Operational Difficulties
- The increase in watch counts on Zookeeper highlighted operational pain points; stability issues often arose when multiple services interacted poorly.
- Configuration changes required frequent restarts of proxy instances, complicating operations further. This was manageable with simpler topologies but became problematic as complexity increased.
Scalability Issues
- A significant rise in proxy instances was noted due to constant service flapping within their monorail system, resulting in major scalability challenges for the organization.
- To address these issues, they are transitioning from an older proxy technology (Itt Proxy) to a more modern solution (Boy), which offers enhanced features and better performance for their service stack.
Infrastructure Management
- The growing number of EC2 instances has led to increased operational load; routine upgrades necessitate restarting all services across the stack, consuming valuable time that could be spent on developing new technologies.

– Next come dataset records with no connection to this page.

(* ===== verification/Endian.v ===== *)
(** Integer types and byte order: endian.h.

    The C++ integer types the serializer handles ([ity]), the bytes a value
    occupies in memory on a host of either byte order, and the [byteswap]
    templates.  The host's byte order is an argument ([Platform]), fixed at
    compile time in the source by [__BYTE_ORDER__]. *)

From S2P Require Import Prelude.

(** [APEXSTORM_LITTLE_ENDIAN] (1) and [APEXSTORM_BIG_ENDIAN] (2). *)
Inductive endian := APEXSTORM_LITTLE_ENDIAN | APEXSTORM_BIG_ENDIAN.

#[export] Instance endian_eq_dec : EqDecision endian.
Proof. solve_decision. Defined.

(** The host the library is compiled for. *)
Class Platform := { APEXSTORM_BYTE_ORDER : endian }.

Definition x86_64 : Platform := {| APEXSTORM_BYTE_ORDER := APEXSTORM_LITTLE_ENDIAN |}.
Definition s390x : Platform := {| APEXSTORM_BYTE_ORDER := APEXSTORM_BIG_ENDIAN |}.

(** * Integer types *)

Inductive ity :=
| int8_t | uint8_t | int16_t | uint16_t | int32_t | uint32_t | int64_t | uint64_t.

Definition sizeof (t : ity) : nat :=
  match t with
  | int8_t | uint8_t => 1
  | int16_t | uint16_t => 2
  | int32_t | uint32_t => 4
  | int64_t | uint64_t => 8
  end.

Definition is_signed (t : ity) : bool :=
  match t with int8_t | int16_t | int32_t | int64_t => true | _ => false end.

Definition bits (t : ity) : Z := 8 * Z.of_nat (sizeof t).

(** Conversion to type [t], two's complement for the signed types. *)
Definition conv (t : ity) (z : Z) : Z :=
  if is_signed t then wrapS (bits t) z else wrapU (bits t) z.

(** The values of type [t]. *)
Definition has_type (t : ity) (z : Z) : Prop :=
  if is_signed t then in_s (bits t) z else in_u (bits t) z.

Lemma bits_pos t : 0 < bits t.
Proof. by destruct t. Qed.

#[export] Hint Resolve bits_pos : cpp.

Lemma conv_id t z : has_type t z → conv t z = z.
Proof.
  unfold has_type, conv. destruct (is_signed t).
  - apply wrapS_id, bits_pos.
  - apply wrapU_id.
Qed.

Lemma conv_wrapU t z : conv t (wrapU (bits t) z) = conv t z.
Proof.
  unfold conv. destruct (is_signed t).
  - apply wrapS_wrapU, bits_pos.
  - unfold wrapU. by rewrite Zmod_mod.
Qed.

Lemma wrapU_conv t z : wrapU (bits t) (conv t z) = wrapU (bits t) z.
Proof.
  unfold conv. destruct (is_signed t).
  - apply wrapU_wrapS, bits_pos.
  - unfold wrapU. by rewrite Zmod_mod.
Qed.

(** * Bytes in memory *)

Fixpoint le_split (n : nat) (z : Z) : list Z :=
  match n with
  | O => []
  | S n => z mod 256 :: le_split n (z / 256)
  end.

Fixpoint le_combine (bs : list Z) : Z :=
  match bs with
  | [] => 0
  | b :: bs => b + 256 * le_combine bs
  end.

Definition is_byte (b : Z) : Prop := 0 ≤ b < 256.

Lemma length_le_split n z : length (le_split n z) = n.
Proof. revert z. induction n; intros; simpl; auto. Qed.

Lemma le_split_bytes n z : Forall is_byte (le_split n z).
Proof.
  revert z. induction n; intros; simpl; constructor; [|done].
  apply Z.mod_pos_bound. lia.
Qed.

Lemma pow256_succ n : 256 ^ Z.of_nat (S n) = 256 * 256 ^ Z.of_nat n.
Proof. rewrite Nat2Z.inj_succ, Z.pow_succ_r; lia. Qed.

Lemma le_combine_split n z : le_combine (le_split n z) = z mod 256 ^ Z.of_nat n.
Proof.
  revert z. induction n as [|n IH]; intros z; cbn [le_split le_combine].
  - by rewrite Z.mod_1_r.
  - rewrite IH, pow256_succ. rewrite Z.rem_mul_r by lia. done.
Qed.

Lemma le_split_mod n z : le_split n (z mod 256 ^ Z.of_nat n) = le_split n z.
Proof.
  revert z. induction n as [|n IH]; intros z; [done|]. cbn [le_split].
  rewrite pow256_succ. f_equal.
  - rewrite Z.rem_mul_r, (Z.mul_comm 256), Z.mod_add by lia.
    by rewrite Zmod_mod.
  - rewrite Z.rem_mul_r, (Z.mul_comm 256), Z.div_add by lia.
    rewrite (Z.div_small (z mod 256)) by (apply Z.mod_pos_bound; lia).
    apply IH.
Qed.

Lemma pow256_bits t : 256 ^ Z.of_nat (sizeof t) = 2 ^ bits t.
Proof. by destruct t. Qed.

Section memory.
Context `{P : Platform}.

(** The bytes of a value of type [t] at increasing addresses, and the value
    of such bytes: what [write(&value, sizeof(value))] and
    [read(&v, sizeof(v))] copy. *)
Definition mem_bytes (t : ity) (z : Z) : list Z :=
  match APEXSTORM_BYTE_ORDER with
  | APEXSTORM_LITTLE_ENDIAN => le_split (sizeof t) z
  | APEXSTORM_BIG_ENDIAN => rev (le_split (sizeof t) z)
  end.

Definition mem_value (t : ity) (bs : list Z) : Z :=
  match APEXSTORM_BYTE_ORDER with
  | APEXSTORM_LITTLE_ENDIAN => conv t (le_combine bs)
  | APEXSTORM_BIG_ENDIAN => conv t (le_combine (rev bs))
  end.

Lemma length_mem_bytes t z : length (mem_bytes t z) = sizeof t.
Proof.
  unfold mem_bytes. destruct APEXSTORM_BYTE_ORDER;
    rewrite ?length_rev; apply length_le_split.
Qed.

Lemma mem_bytes_bytes t z : Forall is_byte (mem_bytes t z).
Proof.
  unfold mem_bytes. destruct APEXSTORM_BYTE_ORDER;
    [|apply List.Forall_rev]; apply le_split_bytes.
Qed.

Lemma mem_value_bytes t z : mem_value t (mem_bytes t z) = conv t z.
Proof.
  unfold mem_value, mem_bytes. destruct APEXSTORM_BYTE_ORDER;
    rewrite ?rev_involutive, le_combine_split, pow256_bits; apply conv_wrapU.
Qed.

Lemma mem_bytes_conv t z : mem_bytes t (conv t z) = mem_bytes t z.
Proof.
  assert (le_split (sizeof t) (conv t z) = le_split (sizeof t) z) as E.
  { rewrite <- (le_split_mod _ (conv t z)), pow256_bits.
    change (?a mod 2 ^ bits t) with (wrapU (bits t) a).
    rewrite wrapU_conv. unfold wrapU. rewrite <- pow256_bits. apply le_split_mod. }
  unfold mem_bytes. by rewrite E.
Qed.
End memory.

(** * byteswap *)

(** The macros of <byteswap.h>. *)
Definition bswap_16 (x : Z) : Z :=
  Z.lor (Z.land (Z.shiftr x 8) 0xff) (Z.shiftl (Z.land x 0xff) 8).

Definition bswap_32 (x : Z) : Z :=
  Z.lor (Z.lor (Z.shiftr (Z.land x 0xff000000) 24)
               (Z.shiftr (Z.land x 0x00ff0000) 8))
        (Z.lor (Z.shiftl (Z.land x 0x0000ff00) 8)
               (Z.shiftl (Z.land x 0x000000ff) 24)).

Definition bswap_64 (x : Z) : Z :=
  Z.lor
    (Z.lor (Z.lor (Z.shiftr (Z.land x 0xff00000000000000) 56)
                  (Z.shiftr (Z.land x 0x00ff000000000000) 40))
           (Z.lor (Z.shiftr (Z.land x 0x0000ff0000000000) 24)
                  (Z.shiftr (Z.land x 0x000000ff00000000) 8)))
    (Z.lor (Z.lor (Z.shiftl (Z.land x 0x00000000ff000000) 8)
                  (Z.shiftl (Z.land x 0x0000000000ff0000) 24))
           (Z.lor (Z.shiftl (Z.land x 0x000000000000ff00) 40)
                  (Z.shiftl (Z.land x 0x00000000000000ff) 56))).

(** The three [byteswap] templates, selected by [sizeof(T)]. There is none
    for one-byte types. *)
Definition byteswap (t : ity) (value : Z) : Z :=
  match sizeof t with
  | 8%nat => conv t (bswap_64 (wrapU 64 value))
  | 4%nat => conv t (bswap_32 (wrapU 32 value))
  | 2%nat => conv t (bswap_16 (wrapU 16 value))
  | _ => value
  end.

(** [byteswapOnLittleEndian] and [byteswapOnBigEndian]. *)
Definition byteswapOnLittleEndian `{Platform} (t : ity) (v : Z) : Z :=
  match APEXSTORM_BYTE_ORDER with
  | APEXSTORM_LITTLE_ENDIAN => byteswap t v
  | APEXSTORM_BIG_ENDIAN => v
  end.

Definition byteswapOnBigEndian `{Platform} (t : ity) (v : Z) : Z :=
  match APEXSTORM_BYTE_ORDER with
  | APEXSTORM_LITTLE_ENDIAN => v
  | APEXSTORM_BIG_ENDIAN => byteswap t v
  end.

(** One byte of an integer, as a bit field. *)
Lemma nth_byte z i : 0 ≤ i → (z / 2 ^ i) mod 256 = Z.land (Z.shiftr z i) 255.
Proof.
  intros. rewrite Z.shiftr_div_pow2 by done. change 255 with (Z.ones 8).
  by rewrite Z.land_ones.
Qed.

(** Two bit fields of eight bits agree when their eight bits do. *)
Lemma byte_eq a b :
  (∀ k, k ∈ [0;1;2;3;4;5;6;7] → Z.testbit a k = Z.testbit b k) →
  Z.land a 255 = Z.land b 255.
Proof.
  intros Hk. apply Z.bits_inj'. intros k Hk0. rewrite !Z.land_spec.
  destruct (decide (k < 8)).
  - rewrite Hk; [done|]. rewrite !elem_of_cons, elem_of_nil. lia.
  - change 255 with (Z.ones 8). rewrite Z.ones_spec_high by lia.
    by rewrite !andb_false_r.
Qed.

(** Evaluate the bit [k] of an expression of shifts and masks. *)
Ltac bit_case :=
  repeat first
    [ rewrite Z.lor_spec | rewrite Z.land_spec
    | rewrite Z.shiftr_spec by lia | rewrite Z.shiftl_spec by lia ];
  repeat match goal with
  | |- context [Z.testbit (Zpos ?p) ?k] =>
      let b := eval vm_compute in (Z.testbit (Zpos p) k) in
      change (Z.testbit (Zpos p) k) with b
  | |- context [Z.testbit ?z (?a + ?b)] =>
      let c := eval vm_compute in (a + b) in change (a + b) with c
  | |- context [Z.testbit ?z (?a - ?b)] =>
      let c := eval vm_compute in (a - b) in change (a - b) with c
  | |- context [Z.testbit ?z (Zneg ?p)] => rewrite (Z.testbit_neg_r z (Zneg p)) by done
  end;
  rewrite ?andb_true_r, ?andb_false_r, ?orb_false_r, ?orb_false_l; reflexivity.

Ltac byte_case :=
  apply byte_eq; intros k Hk; repeat (apply elem_of_cons in Hk as [->|Hk]; [bit_case|]);
  by inversion Hk.

Lemma le_split_2 z :
  le_split 2 z = [Z.land (Z.shiftr z 0) 255; Z.land (Z.shiftr z 8) 255].
Proof.
  cbn [le_split]. rewrite <- !nth_byte by lia. by rewrite Z.div_1_r.
Qed.

Lemma le_split_4 z :
  le_split 4 z = (λ i, Z.land (Z.shiftr z i) 255) <$> [0; 8; 16; 24].
Proof.
  cbn [le_split fmap list_fmap]. rewrite <- !nth_byte by lia.
  rewrite !Z.div_div by lia. by rewrite Z.div_1_r.
Qed.

Lemma le_split_8 z :
  le_split 8 z = (λ i, Z.land (Z.shiftr z i) 255) <$> [0; 8; 16; 24; 32; 40; 48; 56].
Proof.
  cbn [le_split fmap list_fmap]. rewrite <- !nth_byte by lia.
  rewrite !Z.div_div by lia. by rewrite Z.div_1_r.
Qed.

Lemma le_split_bswap_16 z : le_split 2 (bswap_16 z) = rev (le_split 2 z).
Proof.
  rewrite !le_split_2. simpl. unfold bswap_16. repeat (apply f_equal2; [byte_case|]). done.
Qed.

Lemma le_split_bswap_32 z : le_split 4 (bswap_32 z) = rev (le_split 4 z).
Proof.
  rewrite !le_split_4. simpl. unfold bswap_32. repeat (apply f_equal2; [byte_case|]). done.
Qed.

Lemma le_split_bswap_64 z : le_split 8 (bswap_64 z) = rev (le_split 8 z).
Proof.
  rewrite !le_split_8. simpl. unfold bswap_64. repeat (apply f_equal2; [byte_case|]). done.
Qed.

(** [byteswap] reverses the bytes of the value. *)
Lemma le_split_byteswap t z :
  (1 < sizeof t)%nat → le_split (sizeof t) (byteswap t z) = rev (le_split (sizeof t) z).
Proof.
  intros Ht.
  assert (∀ a, le_split (sizeof t) (conv t a) = le_split (sizeof t) a) as Hconv
    by (intros a; exact (mem_bytes_conv (P := x86_64) t a)).
  assert (le_split (sizeof t) (wrapU (bits t) z) = le_split (sizeof t) z) as Hw.
  { unfold wrapU. rewrite <- pow256_bits. apply le_split_mod. }
  destruct t; simpl in Ht; try lia; unfold byteswap; simpl sizeof in *; cbv iota;
    rewrite Hconv, ?le_split_bswap_16, ?le_split_bswap_32, ?le_split_bswap_64;
    f_equal; exact Hw.
Qed.

Section byteswap.
Context `{P : Platform}.

Lemma mem_bytes_byteswap t z :
  (1 < sizeof t)%nat → mem_bytes t (byteswap t z) = rev (mem_bytes t z).
Proof.
  intros Ht. unfold mem_bytes.
  destruct APEXSTORM_BYTE_ORDER; by rewrite le_split_byteswap.
Qed.

Lemma byteswap_type t z : (1 < sizeof t)%nat → conv t (byteswap t z) = byteswap t z.
Proof.
  intros Ht. rewrite <- (conv_wrapU t).
  destruct t; simpl in Ht; try lia; unfold byteswap; simpl; rewrite wrapU_conv;
    by rewrite conv_wrapU.
Qed.

(** Swapping twice gives the value back. *)
Lemma byteswap_involutive t z :
  (1 < sizeof t)%nat → has_type t z → byteswap t (byteswap t z) = z.
Proof.
  intros Ht Hz. rewrite <- byteswap_type by done.
  rewrite <- mem_value_bytes, !mem_bytes_byteswap by done.
  rewrite rev_involutive, mem_value_bytes. by apply conv_id.
Qed.
End byteswap.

- They are exploring Kubernetes as a potential solution for managing their entire stack more efficiently amidst rising operational demands.
Evolution and Lessons Learned
- Since starting service development in mid-2017, there has been a notable increase in message ingestion rates and partition numbers within their messaging systems.
- With limited engineering resources (only two engineers), scaling effectively has been challenging; thus, they are considering Genesis 2 as a replacement strategy for better handling growth.
- Reflecting on past experiences since 2015 reveals that proactive planning could have mitigated many infrastructure problems encountered during rapid growth phases.
- By focusing on building robust foundational technologies early on (like SOA), they aim to facilitate faster service development while ensuring quality standards are met moving forward.
- Modernizing both their service mesh and data storage solutions is crucial for accommodating future traffic growth and organizational expansion effectively.